Ganz stolz spazierte ich in meinen neuen Schuhen durch die Straßen. Das sollen ab jetzt meine Me-Time-Schuhe sein. Ein bisschen mit Absatz und schick, schließlich war ich weder auf dem Weg zu einem Termin noch zum Spielplatz, zum Lernen und Arbeiten, zum Arzt oder in den Spielwarenladen oder sonst wohin. Nur zum Einkaufen an meinem Me-Tag. Deshalb hatten die Turnschuhe Urlaub. Nach ein paar Metern schmerzten meine Füße. Eine blutende Wunde hatte sich an den Fersen gebildet. Ich versuchte, den Schmerz runterzuschlucken, und steuerte in die nächste Apotheke. Die Apothekerin verarztete mich und schenkte mir dabei ein mitleidiges Lächeln. „Aber schön sind sie, die Schuhe!“, sagte sie.

Auf dem Heimweg versagte mein Trolley. Er fiel auseinander – ich hatte wohl zu viel hineingepackt. Ich improvisierte und schaffte es nur knapp nach Hause mit ihm. Dann versuchte ich, ihn mit Klebeband zu flicken. Es wurde fünf Uhr. Mir fiel ein, dass die Wäsche in der Maschine noch aufgehängt werden musste. Es wurde sechs Uhr. Mir blieb noch eine Stunde, bis die Kinder wieder zurückkamen. Wehmütig schaute ich rüber zum Fernseher und nickte ihm schweigend zu, wie einem alten Freund, den man nicht vergessen hat, aber für ein gemeinsames Treffen war die Zeit noch nicht reif. Langsam musste ich mit dem Kochen beginnen, wenn ich rechtzeitig fertig werden wollte, dachte ich.

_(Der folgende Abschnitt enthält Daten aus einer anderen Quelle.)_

(** C10, as the code has it: whatever entry point runs, RTNL is never taken
    while [bpf_devs_lock] is held; [bpf_prog_offload_destroy] and the info
    reporter take RTNL first and the registry lock second and release them in
    the opposite order; [bpf_prog_offload_init] never takes RTNL, and each
    read of [reg_state] it makes happens under the registry write lock
    alone. *)
Theorem lock_order_of_entry_points (c : call) (s s' : kstate) :
  run_call c s = Done tt s' ->
  exists new,
    trace s' = trace s ++ new /\
    lock_order_ok (entry_locks c) new = true /\
    (forall p, c = CallDestroy p ->
       sync_events new = [EvRtnlLock; EvDownWrite; EvUpWrite; EvRtnlUnlock]) /\
    (forall cb enc info p, c = CallInfoFill cb enc info p ->
       sync_events new = [EvRtnlLock; EvDownRead; EvUpRead; EvRtnlUnlock]) /\
    (forall capable net_ns mem p attr,
       c = CallInit capable net_ns mem p attr ->
       (EvRtnlLock ∉ new) /\
       forall l, l ∈ locks_at_reg_check no_locks new -> l = write_locked_only).
Proof.
  intros H. destruct c; simpl in H.
  - apply run_call_result in H as (r & H).
    destruct (syncs_init _ _ _ _ _ _ _ _ H) as (new & Ht & Hn).
    exists new. split; [done |].
    rewrite <- lock_order_ok_sync.
    split; [destruct Hn as [-> | (d & ->)]; reflexivity |].
    split; [discriminate |]. split; [discriminate |].
    intros ? ? ? ? ? _. split.
    + intros Hin. apply elem_of_sync_events in Hin; [| done].
      destruct Hn as [Hn | (d & Hn)]; rewrite Hn in Hin.
      * by apply elem_of_nil in Hin.
      * repeat (apply elem_of_cons in Hin as [Hin | Hin]; [discriminate |]).
        by apply elem_of_nil in Hin.
    + intros l. rewrite <- locks_at_reg_check_sync.
      destruct Hn as [-> | (d & ->)]; simpl.
      * intros Hin. by apply elem_of_nil in Hin.
      * intros Hin. apply elem_of_cons in Hin as [-> | Hin]; [done |].
        by apply elem_of_nil in Hin.
  - apply run_call_result in H as (r & H).
    destruct (syncs_verifier_prep _ _ _ _ H) as (new & Ht & Hn).
    exists new. split; [done |]. rewrite <- lock_order_ok_sync, Hn.
    split; [reflexivity |]. repeat split; discriminate.
  - apply run_call_result in H as (r & H).
    destruct (syncs_verify_insn _ _ _ _ _ _ H) as (new & Ht & Hn).
    exists new. split; [done |]. rewrite <- lock_order_ok_sync, Hn.
    split; [reflexivity |]. repeat split; discriminate.
  - apply run_call_result in H as (r & H).
    destruct (syncs_compile _ _ _ _ H) as (new & Ht & Hn).
    exists new. split; [done |]. rewrite <- lock_order_ok_sync, Hn.
    split; [reflexivity |]. repeat split; discriminate.
  - destruct (syncs_destroy _ _ _ _ H) as (new & Ht & Hn).
    exists new. split; [done |]. rewrite <- lock_order_ok_sync, Hn.
    split; [reflexivity |]. split; [done |]. split; discriminate.
  - apply run_call_result in H as (r & H).
    destruct (syncs_info_fill _ _ _ _ _ _ _ H) as (new & Ht & Hn).
    exists new. split; [done |]. rewrite <- lock_order_ok_sync, Hn.
    split; [reflexivity |]. split; [discriminate |]. split; [done | discriminate].
  - apply run_call_result in H as (r & H).
    destruct (syncs_notification _ _ _ _ _ H) as (new & Ht & Hn).
    exists new. split; [done |]. rewrite <- lock_order_ok_sync.
    split; [destruct Hn as [-> | ->]; reflexivity |].
    repeat split; discriminate.
Qed.

Lemma lock_order_of_entry_points_witness :
  exists s' new,
    run_call (CallDestroy 1%nat) Sample.prepped1 = Done tt s' /\
    trace s' = trace Sample.prepped1 ++ new /\
    lock_order_ok no_locks new = true /\
    sync_events new = [EvRtnlLock; EvDownWrite; EvUpWrite; EvRtnlUnlock].
Proof.
  assert (Hrun : run_call (CallDestroy 1%nat) Sample.prepped1
            = Done tt (Sample.exec (bpf_prog_offload_destroy 1%nat) Sample.prepped1))
    by (vm_compute; reflexivity).
  destruct (lock_order_of_entry_points (CallDestroy 1%nat) Sample.prepped1 _ Hrun)
    as (new & Ht & Hok & Hd & _).
  exists (Sample.exec (bpf_prog_offload_destroy 1%nat) Sample.prepped1), new.
  split; [exact Hrun |]. split; [exact Ht |]. split; [exact Hok |].
  apply (Hd 1%nat eq_refl).
Defined.

(** C10 as claimed fails for [bpf_prog_offload_init]: when it reads the
    device's [reg_state] it holds the registry write lock and not RTNL, which
    it never takes. *)
Lemma init_checks_reg_state_without_rtnl :
  let run := bpf_prog_offload_init true 1%nat (Some 100%nat) 1%nat (Sample.attr 2) in
  let t := trace (Sample.exec run Sample.boot) in
  (exists s', run Sample.boot = Done 0 s') /\
  t = [EvKzalloc (Some 100%nat); EvDevGetByIndex 1%nat 2 (Some 10%nat);
       EvDownWrite; EvRegStateRead 10%nat; EvListAddTail 100%nat;
       EvDevPut 10%nat; EvUpWrite] /\
  locks_at_reg_check no_locks t = [write_locked_only] /\
  ~ (forall l, l ∈ locks_at_reg_check no_locks t ->
               rtnl_held l = true /\ devs_lock l = WriteLocked).
Proof.
  cbv zeta.
  assert (Ht : trace (Sample.exec
                 (bpf_prog_offload_init true 1%nat (Some 100%nat) 1%nat (Sample.attr 2))
                 Sample.boot)
    = [EvKzalloc (Some 100%nat); EvDevGetByIndex 1%nat 2 (Some 10%nat);
       EvDownWrite; EvRegStateRead 10%nat; EvListAddTail 100%nat;
       EvDevPut 10%nat; EvUpWrite]) by (vm_compute; reflexivity).
  rewrite Ht. split; [| split; [reflexivity | split; [reflexivity |]]].
  - eexists. vm_compute. reflexivity.
  - intros Hall. destruct (Hall write_locked_only) as [Hr _].
    + simpl. apply list_elem_of_here.
    + discriminate.
Qed.

(** ** The registry invariant is maintained *)

Lemma wf_frame s s' :
  wf s ->
  offloads s' = offloads s ->
  bpf_prog_offload_devs s' = bpf_prog_offload_devs s ->
  (forall p v, progs s !! p = Some v ->
     exists v', progs s' !! p = Some v' /\ aux_offload v' = aux_offload v) ->
  (forall d dev h, netdevs s !! d = Some dev -> ndo_bpf dev = Some h ->
     exists dev', netdevs s' !! d = Some dev' /\ ndo_bpf dev' = Some h) ->
  wf s'.
Proof.
  intros [Hm Hl Hn Ho Hd] Eo El Hp Hdev.
  split; unfold registry_inv; rewrite ?Eo, ?El; try done.
  - intros o off Hin Hoff.
    destruct (Ho o off Hin Hoff) as (p & v & Hprog & Hv & Haux).
    destruct (Hp p v Hv) as (v' & Hv' & Haux').
    exists p, v'. repeat split; [done | done | congruence].
  - intros o off d Hoff Hnd.
    destruct (Hd o off d Hoff Hnd) as (dev & h & Hdv & Hh).
    destruct (Hdev d dev h Hdv Hh) as (dev' & Hdv' & Hh'). eauto.
Qed.

Lemma wf_log new s : wf s -> wf (log new s).
Proof. intros H. apply (wf_frame s); eauto. Qed.

Lemma wf_log_inv new s : wf (log new s) -> wf s.
Proof. intros H. apply (wf_frame (log new s)); eauto. Qed.

Lemma wf_set_reg_state d rs s : wf s -> wf (netdev_set_reg_state d rs s).
Proof.
  intros H. apply (wf_frame s); eauto.
  intros d' dev h Hdev Hh. simpl. rewrite lookup_alter.
  destruct (decide (d = d')) as [<-|Hne].
  - rewrite Hdev. simpl. eauto.
  - eauto.
Qed.

Lemma wf_set_progs s p v v' :
  wf s -> progs s !! p = Some v -> aux_offload v' = aux_offload v ->
  wf (with_progs (<[p := v']> (progs s)) s).
Proof.
  intros H Hp Hv. apply (wf_frame s); eauto.
  intros q w Hq. simpl. destruct (decide (p = q)) as [<-|Hne].
  - rewrite lookup_insert_eq. simplify_eq. eauto.
  - rewrite lookup_insert_ne by done. eauto.
Qed.

Lemma wf_prepared s o off r :
  wf s -> offloads s !! o = Some off ->
  wf (with_offloads (<[o := prepared r off]> (offloads s)) s).
Proof.
  intros [Hm Hl Hn Ho Hd] Hoff. split; unfold registry_inv; simpl.
  - intros o' off' H'. destruct (decide (o = o')) as [<-|Hne].
    + rewrite lookup_insert_eq in H'. simplify_eq. simpl. by apply Hm.
    + rewrite lookup_insert_ne in H' by done. by apply Hm.
  - intros o' Hin. destruct (decide (o = o')) as [<-|Hne].
    + rewrite lookup_insert_eq. eauto.
    + rewrite lookup_insert_ne by done. by apply Hl.
  - done.
  - intros o' off' Hin H'. destruct (decide (o = o')) as [<-|Hne].
    + rewrite lookup_insert_eq in H'. simplify_eq. simpl. by apply Ho.
    + rewrite lookup_insert_ne in H' by done. by apply Ho.
  - intros o' off' d H' Hnd. destruct (decide (o = o')) as [<-|Hne].
    + rewrite lookup_insert_eq in H'. simplify_eq. simpl in Hnd. by eapply Hd.
    + rewrite lookup_insert_ne in H' by done. by eapply Hd.
Qed.

Lemma wf_unbind s o p v off :
  wf s -> progs s !! p = Some v -> offloads s !! o = Some off ->
  wf (unbind o p s).
Proof.
  intros [Hm Hl Hn Ho Hd] Hp Hoff. rewrite (unbind_eq s p v o off Hp Hoff).
  split; unfold registry_inv; simpl.
  - intros o' off' H'. rewrite list_elem_of_filter.
    destruct (decide (o = o')) as [<-|Hne].
    + rewrite lookup_insert_eq in H'. simplify_eq. simpl. split; [| done].
      by intros [Hne _].
    + rewrite lookup_insert_ne in H' by done. rewrite <- (Hm o' off' H').
      split; [by intros [_ ?] | by split].
  - intros o' Hin. apply list_elem_of_filter in Hin as [Hne Hin].
    rewrite lookup_insert_ne by done. by apply Hl.
  - by apply NoDup_filter.
  - intros o' off' Hin H'. apply list_elem_of_filter in Hin as [Hne Hin].
    rewrite lookup_insert_ne in H' by done.
    destruct (Ho o' off' Hin H') as (q & w & Hq & Hw & Haux).
    destruct (decide (p = q)) as [<-|Hpq].
    + exists p, (set_aux_id 0 v). rewrite lookup_insert_eq. simplify_eq. done.
    + exists q, w. by rewrite lookup_insert_ne.
  - intros o' off' d H' Hnd. destruct (decide (o = o')) as [<-|Hne].
    + rewrite lookup_insert_eq in H'. by simplify_eq.
    + rewrite lookup_insert_ne in H' by done. by eapply Hd.
Qed.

Und während ich Kartoffeln, Karotten und Lauch unter Messerschärfe halbierte, fiel mein Blick auf den Flyer für die Anmeldung der Ferienbetreuung. Es wurde halb sieben. Das Essen kochte, und ich erledigte in der Zwischenzeit die Anmeldung. Ich spürte die Nervosität in mir. Der Me-Time-Tag würde bald zu Ende sein – ich hatte noch nicht gefaulenzt. Das Essen war fertig gekocht, es war fünf vor sieben. Der Vater der Kinder rief an. “Wir sind gleich da”, sagte er. “Ich muss noch schnell etwas erledigen”, antwortete ich. Gib mir noch 10 Minuten!

Ich schnappte mir mein Handy und spielte mein Lieblingslied ab, das schon seit Monaten dasselbe war. In voller Lautstärke sang ich zum Lied aus der Wonderboom mit und beantwortete währenddessen noch zwei Nachrichten auf dem Handy. Das Lied endete, aber die Kinder waren noch nicht da. Im Schlafzimmer lag mein angefangenes Buch. Schnell sog ich alle Wörter auf, die ich einfangen konnte, bis es an der Tür klingelte. Doch bevor ich öffnete, klatschte ich mir eine Tuchmaske ins Gesicht. Im Treppenhaus machte ich zehn Sit-ups, denn schließlich hatte ich mir an meinem Me-Time-Tag auch noch Sport vorgenommen.

“Hi Mama!” Die Kinder stürmten an mir vorbei. “Du siehst komisch aus mit der Maske im Gesicht”, sagten sie. Sie hatten Erde an den Schuhen und schleppten sie in die frisch geputzte Wohnung. Eine Stunde später lagen Barbie, Krümel und Staub wieder an ihrem gewohnten Platz.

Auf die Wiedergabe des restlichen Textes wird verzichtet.